All in all, a good week for discourse.  Nice.

Inflation stickiness, demand, and judging the success of monetary policy

I am still a fan of flexible inflation targeting.  I agree with Nick Rowe that explicit inflation targeting has made inflation outcomes “stickier” – and that knowing inflation is in a range of the inflation target is therefore insufficient for telling if the central bank is truly achieving “socially optimal policy”.

For all the time I’ve spent reading monetary economics books and sitting in classes where macroeconomics has been discussed, I still remember a clear (albeit very partial) description of why we do inflation targeting that came in 100 level economics.

I distinctly remember my tutor saying that the point of inflation targeting in the form we use it in New Zealand was to pin down “inflation” (price growth that is shared between all goods and services that is independent of the “relative” value of these goods and services).  With people setting prices based on this view of inflation, central banks with a clear very of the economies “ability to produce” can move around “aggregate demand” in order to prevent recessions that are due to short-falls in demand.  The flipside was often that inflation stickiness was “asymmetric”, with excess demand translating into rising prices, while insufficient demand translated into falling output – this is our good friend the upward sloping, U-shaped, short run AS curve.

This story is massively oversimplified, especially in its treatment of expectations.  But an overarching goal of anchoring inflation expectations was always part of what central banks were aiming to do.  Given this, then in so far an central banks had an idea about economic capacity (which is a very debatable point in itself) they could help to manage “demand” in a macroeconomic sense.  When I was tutoring, this was very much how active monetary policy is taught to first years, and I doubt terribly much has changed.

And this is the point – economists have always know that, if their announcement of a 2% inflation target was the sole determinant of inflation, this does not mean “success” … it just means that they can focus solely more heavily on how the actions of monetary policy have a short-run impact on output.  Deviations of inflation from their target provide information that is useful information about the state of “demand”, but as the NGDP targeting proponents point out it does not capture the whole story.  Variables such as NGDP, and unemployment, provide significant information … something central bankers already recognise and incorporate, contrary to the “narrative” of them being closed minded (Nick isn’t saying this – I’m talking about the more general stories from the media).

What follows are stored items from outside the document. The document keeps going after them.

Lemma finish_handshake_live ih resp a now x :
  finish_handshake ih resp a now = Ok x → live x.
Proof.
  unfold finish_handshake. destruct (ConsumeResponse resp ih).1 as [keys|]; [|done].
  intros (sc & rc & _ & _ & ->)%NewSession_ok. split; eexists; done.
Qed.

Lemma send_msg_ok choice pool hs (tr : AnyTransport) msg a :
  pool_live pool hs → any_ok tr → zlen msg ≤ DefaultBufferSize →
  ∃ l pool' tr' e, send_msg choice pool tr msg a = Ret (l, pool', tr', e) ∧
    pool_live (Put pool' (Some l)) hs ∧ any_ok tr'.
Proof.
  intros Hp Ht Hz. unfold send_msg. destruct (Get pool choice) as [l p] eqn:EG.
  destruct (pool_live_get _ _ _ _ _ true Hp EG) as (_ & b & Hb & [Hbl Hbc] & Hwb & _ & Ho).
  unfold deref. rewrite Hb. gsimpl.
  assert (slice_wf (Data b)) as Hs by apply Hwb.
  assert (wf (load b msg)) as Hwl by (apply load_wf; [done|done|lia]).
  destruct (Send_safe tr (load b msg) a Hwl) as [[t' e] HS]. rewrite HS. gsimpl.
  eexists _, _, _, _. split; [reflexivity|]. split; [|by eapply Send_stored].
  eapply pool_live_cycle; [exact Hp|exact EG|]. split; simpl; [done|]. by rewrite cap_copy_to.
Qed.

Lemma recv_msg_ok pick choice pool hs (tr : AnyTransport) r :
  pool_live pool hs → any_ok tr → recv_msg pick choice pool tr = Some r →
  ∃ l pool' tr' res, r = Ret (l, pool', tr', res) ∧ pool_live (Put pool' (Some l)) hs ∧
    any_ok tr' ∧
    if any_over pick tr then ∃ buf, res = Ok buf ∧ overlong buf else ∀ buf, res = Ok buf → wf buf.
Proof.
  intros Hp Ht. unfold recv_msg. destruct (Get pool choice) as [l p] eqn:EG.
  destruct (pool_live_get _ _ _ _ _ true Hp EG) as (_ & b & Hb & Hpb & Hwb & _ & Ho). rewrite Hb.
  destruct (Receive pick tr b) as [[[t' b'] res]|] eqn:ER; [|done]. simpl. intros [= <-].
  destruct (Receive_stored pick tr b t' b' res Ht Hpb ER) as (Hpb' & Ht' & Hov).
  eexists _, _, _, _. split; [reflexivity|]. split; [by eapply pool_live_cycle|]. split; [done|].
  destruct (any_over pick tr).
  - destruct Hov as [[a ->] Hov]. eauto.
  - destruct res as [a|]; [|done]. intros ? [= <-]. by eapply Hov.
Qed.

(** The message that goes out, and the answer that comes in. *)
Lemma send_msg_run choice pool hs (tr : AnyTransport) msg a :
  pool_live pool hs → zlen msg ≤ DefaultBufferSize →
  ∃ buf l pool' tr' e, send_msg choice pool tr msg a = Ret (l, pool', tr', e) ∧
    Send tr buf (Some a) = Ret (tr', e) ∧ contents buf = msg.
Proof.
  intros Hp Hz. unfold send_msg. destruct (Get pool choice) as [l p] eqn:EG.
  destruct (pool_live_get _ _ _ _ _ true Hp EG) as (_ & b & Hb & [Hbl Hbc] & Hwb & _ & Ho).
  unfold deref. rewrite Hb. gsimpl. assert (slice_wf (Data b)) as Hs by apply Hwb.
  destruct (Send_safe tr (load b msg) a) as [[t' e] HS]; [apply load_wf; [done|done|lia]|].
  rewrite HS. gsimpl. eexists _, _, _, _, _. split; [reflexivity|]. split; [exact HS|].
  apply load_contents; [done|done|lia].
Qed.

Lemma recv_msg_run pick choice pool hs (tr : AnyTransport) resp :
  pool_live pool hs → brings pick tr resp →
  ∃ l pool' tr' buf, recv_msg pick choice pool tr = Some (Ret (l, pool', tr', Ok buf)) ∧
    wf buf ∧ contents buf = resp.
Proof.
  intros Hp Hbr. unfold recv_msg. destruct (Get pool choice) as [l p] eqn:EG.
  destruct (pool_live_get _ _ _ _ _ true Hp EG) as (_ & b & Hb & Hpb & _). rewrite Hb.
  destruct (Hbr b Hpb) as (t' & b' & a & HR & Hc & Hwf). rewrite HR. simpl.
  by eexists _, _, _, _.
Qed.

Lemma client_transport_ok m a sni t : client_transport m a sni = Some (Ok t) → any_ok t.
Proof.
  unfold client_transport, NewUDPTransport, NewTLSClientTransport, NewWSClientTransport.
  repeat case_decide; [destruct (udp_listen _)|destruct (tls_dial _ _)|
    destruct (ws_config _ _); [|destruct (ws_dial _ _ _)]|]; intros E; simplify_eq; (exact I || apply Forall_nil_2).
Qed.
Lemma start_handshake_length e k p m ih :
  start_handshake e k p = Ok (m, ih) → zlen m ≤ DefaultBufferSize.
Proof.
  unfold start_handshake. destruct (NewInitiatorHandshake _ _ _ _) as [i|] eqn:EI; [|done].
  destruct (CreateInitiation _ i) as [[out|] ih'] eqn:E; [|done]. intros [= <- <-].
  apply CreateInitiation_length in E; [rewrite E; done|]. revert EI. unfold NewInitiatorHandshake.
  destruct (hs_ephem e) as [rnd|]; [|done].
  destruct (GenerateKeyPair_ok rnd) as (k' & -> & _). intros [= <-]. apply zlen_PublicKey.
Qed.

(** Start-up waits, exits, crashes on an answer that is too long, or ends in a state
    with the invariant. *)
Lemma client_main_cases cfg priv_rnd e choices pick arrive tunDev now r :
  (∀ t, any_ok t → any_ok (arrive t)) →
  client_main cfg priv_rnd e choices pick arrive tunDev now GlobalPool = Some r →
  (∃ why, r = Ret (Exit why)) ∨
  (∃ t, any_ok t ∧ any_over pick (arrive t) = true ∧ r = Panic SliceBounds) ∨
  ∃ s0, r = Ret (Started s0) ∧ cl_stopped s0 = false ∧ client_inv any_ok s0.
Proof.
  intros Harr. unfold client_main. case_decide; [intros [= <-]; eauto|].
  destruct (ParsePublicKey _) as [pub|]; [|intros [= <-]; eauto].
  destruct (GenerateKeyPair priv_rnd) as [[priv cpub]|]; [|intros [= <-]; eauto].
  destruct (client_transport _ _ _) as [[tr|]|] eqn:Et; [|intros [= <-]; eauto..].
  apply client_transport_ok in Et. destruct (target_addr _) as [a err].
  case_decide; [intros [= <-]; eauto|].
  destruct (start_handshake e priv pub) as [[m ih]|] eqn:EH; [|intros [= <-]; eauto].
  apply start_handshake_length in EH.
  destruct (send_msg_ok choices.1 GlobalPool [] tr m a)
    as (l & p1 & t1 & se & -> & Hp1 & Ht1); [apply pool_live_nil, pool_ok_global|done|done|].
  destruct se; [intros [= <-]; eauto|]. intros (r1 & Hr & [= <-])%bind_Some.
  destruct (recv_msg_ok _ _ _ _ _ _ Hp1 (Harr _ Ht1) Hr) as (l2 & p2 & t2 & res & -> & Hp2 & Ht2 & Hb).
  gsimpl. destruct (any_over pick (arrive t1)) eqn:Eo.
  { right. left. exists t1. destruct Hb as (b & -> & Hb). by rewrite overlong_Bytes. }
  destruct res as [b|]; [|eauto]. rewrite Bytes_wf by auto. gsimpl.
  destruct (finish_handshake _ _ _ _) as [x|] eqn:EF; [|eauto]. right. right.
  eexists. split; [reflexivity|]. split; [done|]. split; simpl; [by apply (proj1 (pool_live_nil _))|done|].
  by eapply finish_handshake_live.
Qed.

(** C5: when the client crashes.  Whatever the configuration, the randomness, the
    dialling and the server's answers, of any length: the start-up waits, exits with
    a message, starts the loops, or panics because the answer is a WebSocket message
    of more than 2048 bytes.  In every state the loops reach, with anything arriving
    at the transport and at the TUN device, no keepalive and no egress round panics;
    a round that reads the network panics exactly if the message it takes is a
    WebSocket message of more than 2048 bytes, and otherwise goes on until the client
    is told to stop.  Over UDP and TLS there is no such message. *)
Theorem client_safe cfg priv_rnd e choices pick arrive tunDev now r :
  (∀ t, any_ok t → any_ok (arrive t)) →
  client_main cfg priv_rnd e choices pick arrive tunDev now GlobalPool = Some r →
  (∃ why, r = Ret (Exit why)) ∨
  (∃ t, any_ok t ∧ any_over pick (arrive t) = true ∧ r = Panic SliceBounds) ∨
  ∃ s0, r = Ret (Started s0) ∧ cl_stopped s0 = false ∧
    ∀ s, rtc client_step s0 s →
      (∀ t choice, ∃ s', keepalive t choice s = Ret s') ∧
      (∀ t choice r', client_egress t choice s = Some r' → ∃ s' go, r' = Ret (s', go)) ∧
      (∀ t choice pick' r', client_ingress t choice pick' s = Some r' →
         if any_over pick' (cl_tr s) then r' = Panic SliceBounds
         else ∃ s' go, r' = Ret (s', go) ∧ (cl_stopped s = false → go = true)) ∧
      (Mode (cl_tr s) ≠ ModeWebSocket → ∀ pick', any_over pick' (cl_tr s) = false).
Proof.
  intros Harr HM.
  destruct (client_main_cases _ _ _ _ _ _ _ _ _ Harr HM) as [?|[?|(s0 & -> & Hns & Hinv)]];
    [by left|by right; left|right; right].
  exists s0. split; [done|]. split; [done|]. intros s Hr.
  pose proof (client_reachable_inv s0 s Hinv Hr) as Hinv'. split_and!.
  - intros t choice. destruct (keepalive_ok any_ok t choice s Hinv') as (s' & ? & _). eauto.
  - intros t choice r' He. destruct (client_egress_ok any_ok t choice s r' Hinv' He)
      as (s' & go & ? & _). eauto.
  - intros t choice pick' r' Hi. pose proof (client_ingress_ok any_ok t choice pick' s r' Hinv' Hi) as Hc.
    destruct (any_over _ _); [done|]. destruct Hc as (s' & go & ? & _ & ?). eauto.
  - intros Hm pick'. apply not_true_is_false. by intros ?%any_over_ws.
Qed.
End ClientProperties.

(** ** Client and server together *)

Section EndToEnd.
Context `{L : AeadLib, !AeadLaws L, H : HashLib, !HashLaws H, C : Curve25519, !CurveLaws C}.
Context {T : Type} `{!Transport T, !TransportSend T} (invT : T → Prop) {overT : bool → T → bool}
        `{!TransportStorage T invT overT}.
Context {D : Type} `{!Device D} {emitted : D → list (list byte)} {willing : D → Prop}
        `{!DeviceLaws D emitted willing}.
(** The server's transports and TUN device. *)
Context {Ts : Type} `{!Transport Ts, !TransportSend Ts} (invTs : Ts → Prop) `{!TransportReceive Ts invTs}.
Context {Ds : Type} `{!Device Ds} {emitted_s : Ds → list (list byte)} {willing_s : Ds → Prop}
        `{!DeviceLaws Ds emitted_s willing_s}.
Implicit Types (s : Client T D) (z : Server Ts Ds) (buf : PacketBuffer) (x y : Session).

(** Sessions that fit together. *)
Record paired x y : Prop := {
  pa_send : SendCipher x = RecvCipher y;
  pa_recv : RecvCipher x = SendCipher y;
  pa_live : live x;
  pa_remote : RemoteIndex x = LocalIndex y;
  pa_local : RemoteIndex y = LocalIndex x;
  pa_index : 0 ≤ LocalIndex x < 2 ^ 32 ∧ 0 ≤ LocalIndex y < 2 ^ 32
}.

(** The device has the packet [p] to read; at most four bytes are in front of it. *)
Definition offers (d : D) (p : list byte) : Prop :=
  ∀ buf, pooled DefaultBufferSize buf → ∃ d' buf', ReadPacket d buf = Some (d', buf', None) ∧
    contents buf' = p ∧ 0 ≤ Offset buf' ≤ 4.

Definition data_header x : Header := next_header x TypeData 0.

Lemma data_header_wf x :
  0 ≤ RemoteIndex x < 2 ^ 32 → u64_range (sendCounter x) → header_wf (data_header x).
Proof. intros Hr Hc. split; simpl; (done || unfold TypeData; lia). Qed.

(** What the egress loop of the client makes of a packet. *)
Lemma client_egress_run now choice s d p c :
  client_inv invT s → cl_tun s = Some d → offers d p → SendCipher (cl_session s) = Some c →
  u64_range (sendCounter (cl_session s)) → zlen p ≤ 2000 →
  ∃ s' buf' e, client_egress now choice s = Some (Ret (s', true)) ∧
    Send (cl_tr s) buf' (Some (cl_target s)) = Ret (cl_tr s', e) ∧
    contents buf' = wire_packet c (data_header (cl_session s)) p.
Proof.
  intros [Hp Ht Hl] Hd Ho Hc Hctr Hz. unfold client_egress. rewrite Hd.
  destruct (Get (cl_pool s) choice) as [l pool] eqn:EG.
  destruct (pool_ok_get _ _ _ _ _ Hp EG) as (_ & _ & b & Hb & Hpb & _). rewrite Hb.
  destruct (Ho b Hpb) as (d' & b' & HR & Hcont & Hoff). rewrite HR. simpl.
  apply ReadPacket_wf with (n := DefaultBufferSize) in HR as [Hwf' [Hl' Hc']];
    [|unfold DefaultBufferSize; lia|done].
  assert (Length b' = zlen p) as Hlen by (rewrite <- Hcont; symmetry; by apply zlen_contents).
  destruct (EncryptPacket_ok now (cl_session s) c b' TypeData 0 Hc Hctr Hwf')
    as (b2 & HE & Hwf2 & Hc2 & _).
  { unfold tunnel_room, TagSize, HeaderSize, DefaultBufferSize in *. lia. }
  rewrite HE. gsimpl. destruct (Send_safe (cl_tr s) b2 (cl_target s) Hwf2) as [[t' e] HS].
  rewrite HS. gsimpl. eexists _, b2, e. split; [reflexivity|]. split; [exact HS|].
  by rewrite Hc2, Hcont.
Qed.

(** Opening a genuine packet with a new counter. *)
Lemma open_packet_run now x b h p c :
  wf b → contents b = wire_packet c h p → header_wf h → ReceiverIndex h = LocalIndex x →
  RecvCipher x = Some c → (CheckAndSet (replay x) (Counter h)).1 = true →
  ∃ x' b', open_packet now x b = Ret (x', b', Some h) ∧ wf b' ∧ contents b' = p.
Proof.
  intros Hwf Hcont Hh Hi Hc Hfr. unfold open_packet.
  destruct (strip_header_bytes b h _ Hwf Hh Hcont) as (b2 & -> & Hwf2 & Hb2 & _). gsimpl.
  rewrite decide_False by tauto. unfold DecryptPacket.
  destruct (CheckAndSet _ (Counter h)) as [v rw]. simpl in Hfr. subst v.
  rewrite header_ad_ok. gsimpl. cbn [set_replay RecvCipher]. rewrite Hc.
  destruct (DecryptInPlace_ok c b2 (Counter h) (header_bytes h) p)
    as (b3 & -> & Hwf3 & Hb3 & _); [done|by rewrite Hb2, Open_Seal|]. gsimpl. by eexists _, b3.
Qed.

(** What the ingress loop of the client makes of a packet of the server. *)
Lemma client_ingress_run now choice pick s d h p c :
  client_inv invT s → cl_tun s = Some d → willing d →
  brings pick (cl_tr s) (wire_packet c h p) → header_wf h → Type_ h = TypeData →
  ReceiverIndex h = LocalIndex (cl_session s) → RecvCipher (cl_session s) = Some c →
  (CheckAndSet (replay (cl_session s)) (Counter h)).1 = true → 0 < zlen p →
  ∃ s' d', client_ingress now choice pick s = Some (Ret (s', true)) ∧
    cl_tun s' = Some d' ∧ emitted d' = emitted d ++ [p] ∧ willing d'.
Proof.
  intros [Hp Ht Hl] Hd Hw Hbr Hh Hty Hi Hc Hfr Hz. unfold client_ingress.
  destruct (Get (cl_pool s) choice) as [l pool] eqn:EG.
  destruct (pool_ok_get _ _ _ _ _ Hp EG) as (_ & _ & b & Hb & Hpb & _). rewrite Hb.
  destruct (Hbr b Hpb) as (t' & b1 & a & HR & Hcont & Hwf1). rewrite HR. simpl.
  destruct (open_packet_run now (cl_session s) b1 h p c) as (x' & b3 & -> & Hwf3 & Hb3); [done..|]. gsimpl.
  unfold deliver. rewrite Hd, decide_True by done.
  destruct (WritePacket_emits d b3 Hwf3 Hw) as (d' & b4 & HW & Hem & Hw');
    [rewrite <- (zlen_contents b3 Hwf3), Hb3; lia|].
  rewrite HW. gsimpl. eexists _, d'. split; [reflexivity|]. split; [done|]. split; [|done].
  by rewrite Hem, Hb3.
Qed.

This is consistent with flexible inflation targeting – and it does come with one massive hole.  Judging the “success of monetary policy”.  As of course, flexible inflation targeting can only be judged on a forecast, forecasts that are determined by the central banks themselves – and filled with unobservables such as “future economic capacity”.

NGDP targeting differs from this in only three ways:

  1. It changes a partially discretionary rule based process with a fully rule based process.
  2. It targets levels instead of growth rates – making policy “history dependent”.
  3. It gives guidance, and will make “stickier” growth in nominal income – compared to flexible inflation targeting which does this for price growth.

On that final point, at the moment inflation targeting lets a firm say “with competition and the such, I was able to increase my prices 2% this year – this is the same as inflation, and so in reality my “price” is the same”.  With NGDP targeting the firm will say “I increased revenues by 5% this year – this is the same as the growth in nominal spending/value add, as a result my real “revenue” is performing as well as the average firm”.  The right “guidance” will depend strongly on what we think is the most important factor for firms and households to have certainty about (to extract appropriate “market signals”).

To put all this another way – inflation stickiness isn’t an unintended consequence, it is a feature of central banks trying to improve the “sacrifice ratio” associated with active monetary policy!